Far Manager — Old-School Speed in a Console Window
At first glance, Far Manager looks like it’s been frozen in time since the 90s — blue panels, plain text, no icons in sight. But anyone who’s spent time in server rooms or on remote consoles knows why it’s still around: it’s fast, doesn’t care about fancy graphics, and does its job even on a sluggish RDP session.
If you ever used Norton Commander back in the day, the feeling is instantly familiar — only now it’s Unicode-ready, plugin-friendly, and can unpack a RAR or talk to an SFTP server without leaving the window.
In short
A dual-pane, keyboard-first file manager for Windows, living entirely in the console and boosted by a deep plugin ecosystem.
Day-to-day use
Two panels sit side by side: your “from” on the left, “to” on the right. F5 copies, F6 moves, F8 deletes — you start to remember them after a couple of sessions. Tabs along the top keep different locations parked and ready.
Plugins are where it gets interesting. You can browse archives as if they were folders, open a remote FTP/SFTP session, or add syntax highlighting to the built-in editor. Some admins even run Git operations directly inside Far.
Because it’s text-based, it behaves predictably over slow connections and doesn’t bog down older hardware.
Quick tech sheet
Feature | Detail |
OS | Windows |
UI style | Dual-pane, text-based |
Navigation | Keyboard shortcuts (fully remappable) |
Plugins | FTP/SFTP, archive, editor, VCS integration |
Archives | ZIP, RAR, 7z, TAR, etc. |
License | BSD (open source) |
Portability | Portable builds available |
Why it still matters
– Reacts instantly, even over high-latency remote desktop.
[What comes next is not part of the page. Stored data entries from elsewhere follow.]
Definition main_read (buf : list byte) (n : Z) : W unit :=
  if n <? 2 then ret tt else
  b0 <- chk (at_ buf 0) ;;
  let name_len := bval b0 mod 16 + 1 in
  if n <? 1 + name_len then ret tt else
  fname <- fuzz_name (st_chars st 64) buf 1 name_len ;;
  let data := from buf (1 + name_len) in
  let data_len := n - 1 - name_len in
  reset_disk ;;;
  session (read_back fname data data_len).

(** harness_rename.c. *)
Definition main_rename (buf : list byte) (n : Z) : W unit :=
  if n <? 6 then ret tt else
  b0 <- chk (at_ buf 0) ;;
  let src_len := bval b0 mod 16 + 1 in
  if n <? 1 + src_len + 1 then ret tt else
  b1 <- chk (at_ buf (1 + src_len)) ;;
  let dst_len := bval b1 mod 16 + 1 in
  if n <? 1 + src_len + 1 + dst_len then ret tt else
  src <- fuzz_name (st_chars st 32) buf 1 src_len ;;
  dst <- fuzz_name (st_chars st 32) buf (1 + src_len + 1) dst_len ;;
  reset_disk ;;;
  session (write_close (st_file st) (Some src) (lit "fuzz") 4 (fun file =>
    close file ;;;
    f_rename (Some src) (Some dst) ;;;
    ret tt)).

(** The harnesses. *)
Inductive harness : Set :=
| Harness | H_mount | H_stat | H_unlink | H_mkdir | H_write | H_seek | H_read | H_rename.

Definition main_of (x : harness) : list byte -> Z -> W unit :=
  match x with
  | Harness => main | H_mount => main_mount | H_stat => main_stat | H_unlink => main_unlink
  | H_mkdir => main_mkdir | H_write => main_write | H_seek => main_seek | H_read => main_read
  | H_rename => main_rename
  end.

(** The block of the loop, with the [n] bytes of a test case in [buf]. *)
Definition turn (x : harness) (buf : list byte) (n : Z) : W unit :=
  declare_fs ;;;
  main_of x buf n ;;;
  end_fs.

End harness.

(** [while (__AFL_LOOP(10000)) ...]: a turn per test case, each with what its
    stack holds and where its filesystem object lies. *)
Fixpoint afl_loop {Pf : Platform} (clean_disk : list byte) (x : harness)
    (turns : list (Stack * Z * list byte)) : M (world Ram.ram) unit :=
  match turns with
  | [] => ret tt
  | (st, fsp, buf) :: rest => turn st clean_disk fsp x buf (len buf) ;;; afl_loop clean_disk x rest
  end.

(** ** Safety of the harnesses *)

(** What is known of an uninitialised object: the fields fit their types. *)
Record stack_ok (st : Stack) : Prop := mk_stack_ok {
  sk_fs : fs_ok (st_fs st);
  sk_file : 0 <= fp_clust (st_file st) < U32;
  sk_dir : dir_w (st_dir st);
  sk_fno : len (fi_fname (st_fno st)) = 13;
  sk_chars : forall n, 0 <= n -> len (st_chars st n) = n
}.

(** *** Strings *)

Lemma c_str_some l : x00 ∈ l -> exists s, c_str l = Some s.
Proof.
  induction l as [|b l IH]; intros H; [by apply elem_of_nil in H|]. cbn.
  destruct (Z.eqb_spec (bval b) 0) as [|Hb]; [by eexists|].
  apply elem_of_cons in H as [<-|H]; [done|]. destruct (IH H) as [s ->]. by eexists.
Qed.

(** A buffer that holds a C string: the argument of a path parameter. *)
Definition str_ok (p : list byte) : Prop := len p < U32 /\ x00 ∈ p.

Lemma str_ok_arg p : str_ok p -> path_arg (Some p).
Proof.
  intros [Hl Hz]. split; [done|]. split; [done|]. apply list_elem_of_lookup in Hz as [k Hk].
  exists (Z.of_nat k). split; [lia|]. by rewrite at_lookup, Nat2Z.id by lia.
Qed.

Lemma str_ok_lit s : len (lit s) < U32 -> str_ok (lit s).
Proof. intros H. split; [done|]. unfold lit. set_solver. Qed.

Lemma splice_elem (l : list byte) o src r x : splice l o src = Some r -> x ∈ src -> x ∈ r.
Proof. intros (_ & _ & _ & ->)%splice_Some_inv H. set_solver. Qed.

Lemma snprintf_runs {St} (buf s : list byte) :
  0 < len buf < U32 -> runs (S := St) (snprintf buf s) (fun r => len r = len buf /\ str_ok r).
Proof.
  intros Hl. unfold snprintf. set (src := take _ s ++ [x00]).
  assert (len src <= len buf) as Hs.
  { unfold src. rewrite len_app. unfold len in *. cbn. rewrite length_take. lia. }
  destruct (splice_is_Some buf 0 src) as (r & Hr & Hrl); [lia|lia|].
  apply runs_chk. exists r. split; [done|]. split; [done|]. split; [lia|].
  eapply splice_elem; [done|]. unfold src. apply elem_of_app. right. by apply list_elem_of_singleton.
Qed.

(** *** Mounting an uninitialised object *)

(** The world as if the type field of the object at [p] were zero. *)
Definition zap {D} (p : Z) (w : world D) : world D :=
  set_heap (alter (set_fs_type 0) p (heap w)) w.

Section fresh.
Context {D : Type} `{!DiskIO D}.

Lemma insert_alter_same (p : Z) (f : FATFS -> FATFS) x (m : gmap Z FATFS) :
  <[p := x]> (alter f p m) = <[p := x]> m.
Proof using Type.
  apply map_eq. intros i. destruct (decide (i = p)) as [->|Hi].
  - by rewrite !lookup_insert_eq.
  - by rewrite !lookup_insert_ne, lookup_alter_ne by done.
Qed.

(** The object is made invalid: its old type does not matter. *)
Lemma on_fs_zap p (m : M (vol D) unit) w :
  (forall fs d, m (mkVol (set_fs_type 0 fs) d) = m (mkVol fs d)) ->
  on_fs p m (zap p w) = on_fs p m w.
Proof using Type.
  intros Hm. unfold on_fs, zap. cbn. rewrite lookup_alter_eq. destruct (heap w !! p) as [fs|]; [|done].
  cbn. rewrite Hm. destruct (m _) as [[a v]| |]; [|done..]. by rewrite insert_alter_same.
Qed.

Lemma on_fs_zap_ne p c (m : M (vol D) unit) w :
  c <> p -> on_fs c m (zap p w) =
    match on_fs c m w with Done (a, w') => Done (a, zap p w') | Fault => Fault | OutOfFuel => OutOfFuel end.
Proof using Type.
  intros Hc. unfold on_fs, zap. cbn. rewrite lookup_alter_ne by done. destruct (heap w !! c) as [fs|]; [|done].
  destruct (m _) as [[a v]| |]; [|done..]. cbn. unfold set_heap. cbn. do 3 f_equal.
  by rewrite alter_insert_ne.
Qed.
– No mouse needed — works entirely from the keyboard.
– Plugins cover most power-user tasks.
– Lightweight enough for even the oldest Windows boxes.
Getting started
1. Download the installer or portable ZIP from the official site.
2. Run `far.exe` — it starts immediately.
3. Learn core shortcuts (F5 copy, F6 move, F3 view, Alt+F1/F2 switch drives).
4. Add plugins you’ll actually use — FTP, archive, or code-related.
When it’s the right tool
– Moving files on a remote Windows server without dealing with Explorer lag.
– Opening a large archive and pulling out a single file in seconds.
– Navigating between drives, shares, and archive files in the same interface.
– Automating small repetitive actions with macros.
Things to keep in mind
– It’s entirely text-based — if you’re mouse-dependent, it’ll feel alien.
– Takes a few sessions to get comfortable with the shortcuts.
Comparison
Tool | Strengths | Best for |
Far Manager | Fast, console-based, extensible | Remote work, power users |
Total Commander | GUI, dual-pane, plugin support | Users mixing mouse and keyboard |
Midnight Commander | Console, cross-platform | Linux or mixed environments |
Real-world use
– A server admin runs Far Manager over RDP to reorganize log directories without opening a single Explorer window.
– A power user keeps it docked on a secondary monitor for quick file searches and batch renames.
Minimal checklist
– Installed or portable copy ready.
– Plugins for needed protocols installed.
– Key commands memorized for core operations.